The words they use may be different, but our patients are overwhelmingly describing similar feelings:
…I’m just so tired
…I’m depressed, but not in the traditional sense
…I just haven’t gotten my mojo back since COVID
…I don’t know how to interact with people anymore
…I feel anxious all the time
…I have no motivation
I recently attended a virtual conference where organizational psychologist, Adam Grant, spoke. Aside from developing an incredible nerd crush on the man (he is stunningly brilliant and seems completely friendly and approachable with no airs whatsoever), I was taken in by his succinct description of what it is we’ve all been feeling but couldn’t quite name: languishing. According to Grant, “Languishing is a sense of stagnation and emptiness…It’s the void between depression and flourishing — the absence of well-being… You’re not functioning at full capacity.”
The sense of stagnation and emptiness…
The absence of well-being…
He nailed it.
So how do we go from languishing to flourishing?
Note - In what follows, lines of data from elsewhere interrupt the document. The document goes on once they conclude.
Lemma occurrence_role_shift r :
  r ∈ occurrence_roles ↔ 0 ≤ role_shift r ≤ 8.
Proof.
  split.
  - intros Hr. unfold occurrence_roles in Hr.
    repeat (apply elem_of_cons in Hr as [->|Hr]; [simpl; lia|]).
    by apply elem_of_nil in Hr.
  - intros Hk. unfold occurrence_roles.
    destruct r; simpl in Hk; first [lia | repeat constructor].
Qed.

Lemma relation_role_shift r :
  r ∈ relation_roles ↔ 9 ≤ role_shift r ≤ 18.
Proof.
  split.
  - intros Hr. unfold relation_roles in Hr.
    repeat (apply elem_of_cons in Hr as [->|Hr]; [simpl; lia|]).
    by apply elem_of_nil in Hr.
  - intros Hk. unfold relation_roles.
    destruct r; simpl in Hk; first [lia | repeat constructor].
Qed.

Lemma role_with_shift k :
  0 ≤ k ≤ 18 → ∃ r, role_shift r = k.
Proof.
  intros Hk.
  assert (Hn : ∃ n : nat, k = Z.of_nat n ∧ (n ≤ 18)%nat)
    by (exists (Z.to_nat k); lia).
  destruct Hn as (n & -> & Hn).
  cut (Exists (λ r, role_shift r = Z.of_nat n)
              (occurrence_roles ++ relation_roles)).
  { intros (r & _ & Hr)%Exists_exists. eauto. }
  do 19 (destruct n as [|n];
         [apply (bool_decide_unpack _); vm_compute; exact I|]).
  lia.
Qed.

(** C2, as the specification states it, fails: the header also declares
    [INDEXSTOREDB_SYMBOL_ROLE_REL_SPECIALIZATIONOF = 1 << 18], a relation
    role whose bit is outside the range 9..17. *)
Lemma specializationof_outside_9_17 :
  INDEXSTOREDB_SYMBOL_ROLE_REL_SPECIALIZATIONOF ∈ relation_roles ∧
  role_value INDEXSTOREDB_SYMBOL_ROLE_REL_SPECIALIZATIONOF = Some (2 ^ 18) ∧
  ¬ (∃ k, 9 ≤ k ≤ 17 ∧
          occupies_bit INDEXSTOREDB_SYMBOL_ROLE_REL_SPECIALIZATIONOF k) ∧
  ¬ spec_role_layout.
Proof.
  assert (Hin : INDEXSTOREDB_SYMBOL_ROLE_REL_SPECIALIZATIONOF ∈ relation_roles)
    by (unfold relation_roles; set_solver).
  assert (Hno : ¬ (∃ k, 9 ≤ k ≤ 17 ∧
            occupies_bit INDEXSTOREDB_SYMBOL_ROLE_REL_SPECIALIZATIONOF k)).
  { intros (k & Hk & Hbit).
    assert (k = 18); [|lia].
    apply (occupies_bit_inj INDEXSTOREDB_SYMBOL_ROLE_REL_SPECIALIZATIONOF);
      [lia|lia|done|by apply occupies_own_bit]. }
  split; [done|]. split; [by vm_compute|]. split; [done|].
  intros (_ & _ & Hrel & _). by apply Hno, Hrel.
Qed.

(** C2, amended: the nine occurrence roles are bits 0 to 8, the ten
    relation roles are bits 9 to 18, the canonical flag is declared with
    shift count 63 (bit 63, that is 2^63, once the shift is carried out in
    64 bits) above every other flag, every enumerator belongs to one of the
    three groups, and no occurrence role shares a bit with a relation
    role. *)
Theorem role_layout :
  length occurrence_roles = 9%nat ∧
  (∀ k, 0 ≤ k ≤ 8 → ∃ r, r ∈ occurrence_roles ∧ occupies_bit r k) ∧
  (∀ r, r ∈ occurrence_roles → ∃ k, 0 ≤ k ≤ 8 ∧ occupies_bit r k) ∧
  length relation_roles = 10%nat ∧
  (∀ k, 9 ≤ k ≤ 18 → ∃ r, r ∈ relation_roles ∧ occupies_bit r k) ∧
  (∀ r, r ∈ relation_roles → ∃ k, 9 ≤ k ≤ 18 ∧ occupies_bit r k) ∧
  role_shift INDEXSTOREDB_SYMBOL_ROLE_CANONICAL = 63 ∧
  Z.shiftl 1 (role_shift INDEXSTOREDB_SYMBOL_ROLE_CANONICAL) = 2 ^ 63 ∧
  (∀ r, r ≠ INDEXSTOREDB_SYMBOL_ROLE_CANONICAL →
        role_shift r < role_shift INDEXSTOREDB_SYMBOL_ROLE_CANONICAL) ∧
  (∀ r, r ∈ occurrence_roles ∨ r ∈ relation_roles
        ∨ r = INDEXSTOREDB_SYMBOL_ROLE_CANONICAL) ∧
  (∀ r1 r2 k, r1 ∈ occurrence_roles → r2 ∈ relation_roles →
              occupies_bit r1 k → ¬ occupies_bit r2 k) ∧
  (∀ r1 r2 v1 v2, r1 ∈ occurrence_roles → r2 ∈ relation_roles →
                  role_value r1 = Some v1 → role_value r2 = Some v2 →
                  Z.land v1 v2 = 0).
Proof.
  split; [done|]. split.
  { intros k Hk. destruct (role_with_shift k) as [r <-]; [lia|].
    exists r. split; [by apply occurrence_role_shift|].
    apply role_value_small; lia. }
  split.
  { intros r Hr. apply occurrence_role_shift in Hr as Hk.
    exists (role_shift r). split; [done|]. apply role_value_small; lia. }
  split; [done|]. split.
  { intros k Hk. destruct (role_with_shift k) as [r <-]; [lia|].
    exists r. split; [by apply relation_role_shift|].
    apply role_value_small; lia. }
  split.
  { intros r Hr. apply relation_role_shift in Hr as Hk.
    exists (role_shift r). split; [done|]. apply role_value_small; lia. }
  split; [done|]. split; [done|]. split.
  { intros r Hr. destruct r; simpl; done || lia. }
  split.
  { intros r. rewrite occurrence_role_shift, relation_role_shift.
    destruct r; simpl; auto; lia. }
  split.
  { intros r1 r2 k H1%occurrence_role_shift H2%relation_role_shift Hb1 Hb2.
    unfold occupies_bit in *.
    rewrite role_value_small in Hb1, Hb2 by lia.
    injection Hb1 as Hb1. injection Hb2 as Hb2.
    rewrite !Z.shiftl_1_l in Hb1, Hb2.
    assert (2 ^ role_shift r1 = 2 ^ role_shift r2) as Heq by congruence.
    apply Z.pow_inj_r in Heq; lia. }
  intros r1 r2 v1 v2 H1%occurrence_role_shift H2%relation_role_shift Hv1 Hv2.
  rewrite role_value_small in Hv1, Hv2 by lia.
  injection Hv1 as <-. injection Hv2 as <-.
  apply Z.bits_inj_0. intros n. rewrite Z.land_spec.
  destruct (Z.neg_nonneg_cases n) as [Hn|Hn].
  { by rewrite !Z.testbit_neg_r. }
  rewrite !Z.shiftl_1_l, !Z.pow2_bits_eqb by lia.
  destruct (Z.eqb_spec (role_shift r1) n), (Z.eqb_spec (role_shift r2) n);
    simpl; try done; lia.
Qed.

(** The initialiser of the canonical flag, [1 << 63], shifts an [int] by
    more than its width. *)
Lemma canonical_shift_exceeds_int :
  CInt.int_bits ≤ role_shift INDEXSTOREDB_SYMBOL_ROLE_CANONICAL ∧
  role_value INDEXSTOREDB_SYMBOL_ROLE_CANONICAL = None.
Proof. split; [by vm_compute | reflexivity]. Qed.

(** ** The name matcher *)

Lemma starts_with_take p c :
  PatternMatching.starts_with p c = true ↔ take (length p) c = p.
Proof.
  revert c. induction p as [|a p IH]; intros c; simpl.
  - by rewrite take_0.
  - destruct c as [|b c]; simpl; [done|].
    rewrite andb_true_iff, bool_decide_eq_true, IH.
    split; [by intros [-> ->] | by intros [= -> ->]].
Qed.

Lemma ends_with_drop p c :
  PatternMatching.ends_with p c = true ↔ drop (length c - length p) c = p.
Proof.
  unfold PatternMatching.ends_with.
  rewrite starts_with_take, length_reverse, take_reverse.
  split; [by intros ?%(inj reverse) | by intros ->].
Qed.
Grant suggests one way is to create blocks of uninterrupted time where you’re permitted to “flow”. You can use this time to focus on work, a passion project or to just “be”, but the idea is that you free yourself from common distractions like cell phones, social media and yes, even your kids.
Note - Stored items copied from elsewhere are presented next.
(** X22.  The stencil of a point.  For coordinates in one-dimensional
    arrays, [1 <= Nx, Ny < 2^52], [dx, dy > 0] and [supp >= 0],
    [give_NonZero_Delta_Indices_XY] returns two new integer arrays with a
    row of [supp * supp] entries for each point, the x-indices in
    [{0, ..., Nx-1}] and the y-indices in [{0, ..., Ny-1}].  They are laid
    out from the rows [rx] and [ry] that [give_1D_NonZero_Delta_Indices]
    returns for the x- and the y-coordinates: at position [b * supp + a] of
    the row of point [i] stand [rx[i,a]] and [ry[i,b]], cast to integers,
    so that a row runs through every pair of an x-index and a y-index of
    the point, the x-index changing fastest. *)
Theorem give_NonZero_Delta_Indices_XY_stencil
    (xLag yLag : loc) (Nx Ny : Z) (dx dy : R) (supp : Z) (xs ys : list R)
    (w : world) :
  heap w !! xLag = Some (FloatArr (Arr1 xs)) →
  heap w !! yLag = Some (FloatArr (Arr1 ys)) →
  (1 ≤ Nx < 2 ^ 52)%Z → (1 ≤ Ny < 2 ^ 52)%Z → (0 < dx)%R → (0 < dy)%R →
  (0 ≤ supp)%Z →
  let k := Z.to_nat supp in
  ∃ (rx ry : list (list R)) (xi yi : list (list Z)),
    wp (give_1D_NonZero_Delta_Indices xLag Nx dx supp) w
       (returns_new w (FloatArr (Arr2 k rx))) ∧
    wp (give_1D_NonZero_Delta_Indices yLag Ny dy supp) w
       (returns_new w (FloatArr (Arr2 k ry))) ∧
    wp (give_NonZero_Delta_Indices_XY xLag yLag Nx Ny dx dy supp) w
       (fun p w' =>
          grows w w' ∧ heap w !! p.1 = None ∧ heap w !! p.2 = None ∧
          heap w' !! p.1 = Some (IntArr (Arr2 (k * k) xi)) ∧
          heap w' !! p.2 = Some (IntArr (Arr2 (k * k) yi))) ∧
    length xi = length xs ∧ length yi = length ys ∧
    Forall (Forall (fun i => 0 ≤ i < Nx)%Z) xi ∧
    Forall (Forall (fun i => 0 ≤ i < Ny)%Z) yi ∧
    (∀ i a b, i < length xs → a < k → b < k →
       (xi !!! i) !!! (b * k + a) = Rtrunc ((rx !!! i) !!! a)) ∧
    (∀ i a b, i < length ys → a < k → b < k →
       (yi !!! i) !!! (b * k + a) = Rtrunc ((ry !!! i) !!! b)).
Proof.
  intros Hx Hy [HNx _] [HNy _] _ _ Hsupp k.
  assert (Hrange : ∀ N d p, (1 ≤ N)%Z →
            Forall (fun t => 0 <= t < IZR N)%R (index_row N d supp p)).
  { intros N d p HN. unfold index_row. apply Forall_fmap, Forall_true.
    intros j. simpl. apply py_mod_range. apply IZR_lt. lia. }
  exists (index_row Nx dx supp <$> xs), (index_row Ny dy supp <$> ys).
  eexists _, _. split_and!.
  - by apply give_1D_NonZero_Delta_Indices_spec.
  - by apply give_1D_NonZero_Delta_Indices_spec.
  - eapply wp_mono;
      [by apply (give_NonZero_Delta_Indices_XY_run xLag yLag Nx Ny dx dy supp
                   xs ys w)|].
    intros [l1 l2] w' (Hg & Hl1 & Hl2 & H1 & H2). cbn [fst snd] in *.
    split_and!; [done|by apply lookup_ge_None|by apply lookup_ge_None| |].
    + exact H1.
    + exact H2.
  - by rewrite !length_fmap.
  - by rewrite !length_fmap.
  - apply Forall_fmap, Forall_fmap, Forall_true. intros p. simpl.
    apply Forall_fmap, Forall_mjoin_replicate.
    eapply Forall_impl; [by apply Hrange|]. intros t. apply Rtrunc_range.
  - apply Forall_fmap, Forall_fmap, Forall_true. intros p. simpl.
    apply Forall_fmap, Forall_mjoin_fmap_replicate.
    eapply Forall_impl; [by apply Hrange|]. intros t. apply Rtrunc_range.
  - intros i a b Hi Ha Hb.
    rewrite <-list_fmap_compose.
    rewrite !(list_lookup_total_fmap _ xs i) by done. simpl.
    rewrite (list_lookup_total_fmap Rtrunc
               (mjoin (replicate k (index_row Nx dx supp (xs !!! i))))
               (b * k + a))
      by (rewrite length_mjoin_replicate, length_index_row; fold k; nia).
    f_equal. apply lookup_total_tiled; [apply length_index_row|done..].
  - intros i a b Hi Ha Hb.
    rewrite <-list_fmap_compose.
    rewrite !(list_lookup_total_fmap _ ys i) by done. simpl.
    assert (Hlr : length (mjoin (replicate k <$> index_row Ny dy supp (ys !!! i)))
                  = k * k).
    { rewrite length_mjoin_fmap_replicate, length_index_row. done. }
    rewrite (list_lookup_total_fmap Rtrunc
               (mjoin (replicate k <$> index_row Ny dy supp (ys !!! i)))
               (b * k + a))
      by (rewrite Hlr; nia).
    f_equal. apply lookup_total_repeated; [|done].
    by rewrite length_index_row.
Qed.

Lemma give_NonZero_Delta_Indices_XY_stencil_witness :
  let w := World [FloatArr (Arr1 [1%R]); FloatArr (Arr1 [2%R])] ∅ [] in
  let k := Z.to_nat 2 in
  ∃ (rx ry : list (list R)) (xi yi : list (list Z)),
    wp (give_1D_NonZero_Delta_Indices 0 4 1 2) w
       (returns_new w (FloatArr (Arr2 k rx))) ∧
    wp (give_1D_NonZero_Delta_Indices 1 4 1 2) w
       (returns_new w (FloatArr (Arr2 k ry))) ∧
    wp (give_NonZero_Delta_Indices_XY 0 1 4 4 1 1 2) w
       (fun p w' =>
          grows w w' ∧ heap w !! p.1 = None ∧ heap w !! p.2 = None ∧
          heap w' !! p.1 = Some (IntArr (Arr2 (k * k) xi)) ∧
          heap w' !! p.2 = Some (IntArr (Arr2 (k * k) yi))) ∧
    length xi = length [1%R] ∧ length yi = length [2%R] ∧
    Forall (Forall (fun i => 0 ≤ i < 4)%Z) xi ∧
    Forall (Forall (fun i => 0 ≤ i < 4)%Z) yi ∧
    (∀ i a b, i < length [1%R] → a < k → b < k →
       (xi !!! i) !!! (b * k + a) = Rtrunc ((rx !!! i) !!! a)) ∧
    (∀ i a b, i < length [2%R] → a < k → b < k →
       (yi !!! i) !!! (b * k + a) = Rtrunc ((ry !!! i) !!! b)).
Proof.
  intros w.
  apply (give_NonZero_Delta_Indices_XY_stencil 0 1 4 4 1 1 2 [1%R] [2%R] w).
  - reflexivity.
  - reflexivity.
  - lia.
  - lia.
  - lra.
  - lra.
  - lia.
Defined.

(* ================================================================== *)
(** ** The move of the Lagrangian points, for every velocity field *)

Lemma wp_fancy2_mat (P : R -> Prop) u yi xi ny nx r c w Q :
  is_mat ny nx P u →
  is_mat r c (fun k => 0 ≤ k < Z.of_nat ny)%Z yi →
  is_mat r c (fun k => 0 ≤ k < Z.of_nat nx)%Z xi →
  (∀ d, is_mat r c P d → Q d w) →
  wp (fancy2 u (IntArr yi) (IntArr xi)) w Q.
Proof.
  intros (rows & -> & Hny & Hrows) Hyi Hxi HQ. unfold fancy2.
  destruct (is_mat_azip r c _ _
              (fun p : Z * Z => (0 ≤ p.1 < Z.of_nat ny ∧ 0 ≤ p.2 < Z.of_nat nx)%Z)
              (fun i j => (i, j)) yi xi Hyi Hxi) as (p & Hp & Hpmat); [done|].
  apply wp_bind. eapply wp_orraise; [done|].
  edestruct (is_mat_amapM r c _ P
               (fun '(i, j) =>
                  i' ← pyidx (length rows) i; j' ← pyidx nx j;
                  row ← rows !! i'; row !! j') p Hpmat) as (d & Hd & Hmat).
  { intros [i j] [Hi Hj]. simpl in Hi, Hj.
    rewrite Hny, !pyidx_nonneg by done. simpl.
    destruct (lookup_lt_is_Some_2 rows (Z.to_nat i)) as [row Hrow]; [lia|].
    rewrite Hrow. simpl.
    eapply Forall_lookup_1 in Hrows as [Hlen HP]; [|done].
    destruct (lookup_lt_is_Some_2 row (Z.to_nat j)) as [t Ht]; [lia|].
    exists t. split; [done|]. by eapply Forall_lookup_1 in HP. }
  eapply wp_orraise; [done|]. by apply HQ.
Qed.

Lemma wp_np_sum1_mat (P : R -> Prop) r c a w Q :
  is_mat r c P a →
  (∀ z, length z = r → Q (Arr1 z) w) →
  wp (np_sum1 a) w Q.
Proof.
  intros (rows & -> & Hr & Hrows) HQ. unfold np_sum1. apply wp_ret, HQ.
  by rewrite length_fmap.
Qed.

(** The integral of the velocity against the kernel: one entry for each
    point. *)
Lemma give_Me_Perturbed_Distance_shape
    u v dx dy delta_X delta_Y xInds yInds w ua va dX dY xi yi ny nx nb c :
  heap w !! u = Some (FloatArr ua) → heap w !! v = Some (FloatArr va) →
  is_mat ny nx (fun _ => True) ua → is_mat ny nx (fun _ => True) va →
  heap w !! delta_X = Some (FloatArr dX) → heap w !! delta_Y = Some (FloatArr dY) →
  is_mat nb c (fun _ => True) dX → is_mat nb c (fun _ => True) dY →
  heap w !! xInds = Some (IntArr xi) → heap w !! yInds = Some (IntArr yi) →
  is_mat nb c (fun k => 0 ≤ k < Z.of_nat nx)%Z xi →
  is_mat nb c (fun k => 0 ≤ k < Z.of_nat ny)%Z yi →
  wp (give_Me_Perturbed_Distance u v dx dy delta_X delta_Y xInds yInds) w
     (fun p w' =>
        grows w w' ∧
        ∃ zx zy,
          heap w' !! p.1 = Some (FloatArr (Arr1 zx)) ∧
          heap w' !! p.2 = Some (FloatArr (Arr1 zy)) ∧
          length zx = nb ∧ length zy = nb).
Proof.
  intros Hu Hv Hua Hva HdX HdY HmX HmY Hxi Hyi Hmxi Hmyi.
  assert (Hmul : ∀ s t : R, True → True → True) by done.
  unfold give_Me_Perturbed_Distance.
  (* mat_X *)
  apply wp_bind. eapply wp_read; [done|].
  apply wp_bind. eapply wp_load; [done|].
  apply wp_bind. eapply wp_load; [done|]. simpl as_float.
  eapply wp_bind, wp_fancy2_mat; [done..|]. intros g Hg.
  apply wp_bind. eapply wp_read; [done|]. simpl as_float.
  destruct (is_mat_azip nb c _ _ (fun _ => True) Rmult g dX Hg HmX Hmul)
    as (t1 & Ht1 & Hm1).
  apply wp_bind. eapply wp_np_binop; [done|].
  apply wp_bind. eapply wp_read; [done|]. simpl as_float.
  destruct (is_mat_azip nb c _ _ (fun _ => True) Rmult t1 dY Hm1 HmY Hmul)
    as (t2 & Ht2 & Hm2).
  apply wp_bind. eapply wp_np_binop; [done|].
  apply wp_bind, wp_alloc.
  (* mat_Y *)
  apply wp_bind. eapply wp_read; [by apply lookup_extend_old|].
  apply wp_bind. eapply wp_load; [by apply lookup_extend_old|].
  apply wp_bind. eapply wp_load; [by apply lookup_extend_old|]. simpl as_float.
  eapply wp_bind, wp_fancy2_mat; [done..|]. intros g' Hg'.
  apply wp_bind. eapply wp_read; [by apply lookup_extend_old|]. simpl as_float.
  destruct (is_mat_azip nb c _ _ (fun _ => True) Rmult g' dX Hg' HmX Hmul)
    as (t3 & Ht3 & Hm3).
  apply wp_bind. eapply wp_np_binop; [done|].
  apply wp_bind. eapply wp_read; [by apply lookup_extend_old|]. simpl as_float.
  destruct (is_mat_azip nb c _ _ (fun _ => True) Rmult t3 dY Hm3 HmY Hmul)
    as (t4 & Ht4 & Hm4).
  apply wp_bind. eapply wp_np_binop; [done|].
  apply wp_bind, wp_alloc. rewrite extend_extend. cbn [app].
  rewrite !length_heap_extend. cbn [length].
  (* move_X *)
  apply wp_bind. eapply wp_read; [apply lookup_extend_new0|]. simpl as_float.
  eapply wp_bind, wp_np_sum1_mat; [done|]. intros zx Hzx.
  apply wp_bind, wp_alloc. rewrite extend_extend. cbn [app].
  (* move_Y *)
  apply wp_bind. eapply wp_read; [by rewrite lookup_extend_new|]. simpl as_float.
  eapply wp_bind, wp_np_sum1_mat; [done|]. intros zy Hzy.
  apply wp_bind, wp_alloc. rewrite extend_extend. cbn [app].
  apply wp_ret. rewrite !length_heap_extend. cbn [length fst snd].
  split; [apply grows_extend|].
  eexists _, _. split_and!.
  - by rewrite lookup_extend_new.
  - by rewrite lookup_extend_new.
  - by rewrite length_fmap.
  - by rewrite length_fmap.
Qed.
Like many of you, I have had an exceptionally difficult year managing home-schooling a second grader, running my businesses, and tending to my immuno-compromised mother in the midst of a pandemic. I, too, have been finding daily joy illusive and hard to find. I have taken Grant’s advice and make sure to block out time to “fill my cup”. I take time to walk every morning, I am now thankfully meeting up with friends again, and most importantly, I am fiercely protective of my sleep schedule. I encourage you to realize you’re not alone and you’re not a freak if you’re now finding yourself feeling mentally drained in ways you’ve never before experienced. The mental health dilemma of COVID is real, as will the long-term effects be. Give yourself permission to accept that you may be languishing and then carve out time to care for yourself. It’s like being on an airplane, you put your own mask on first before helping others. It’s not selfish; you literally can’t help others if you can’t breathe yourself.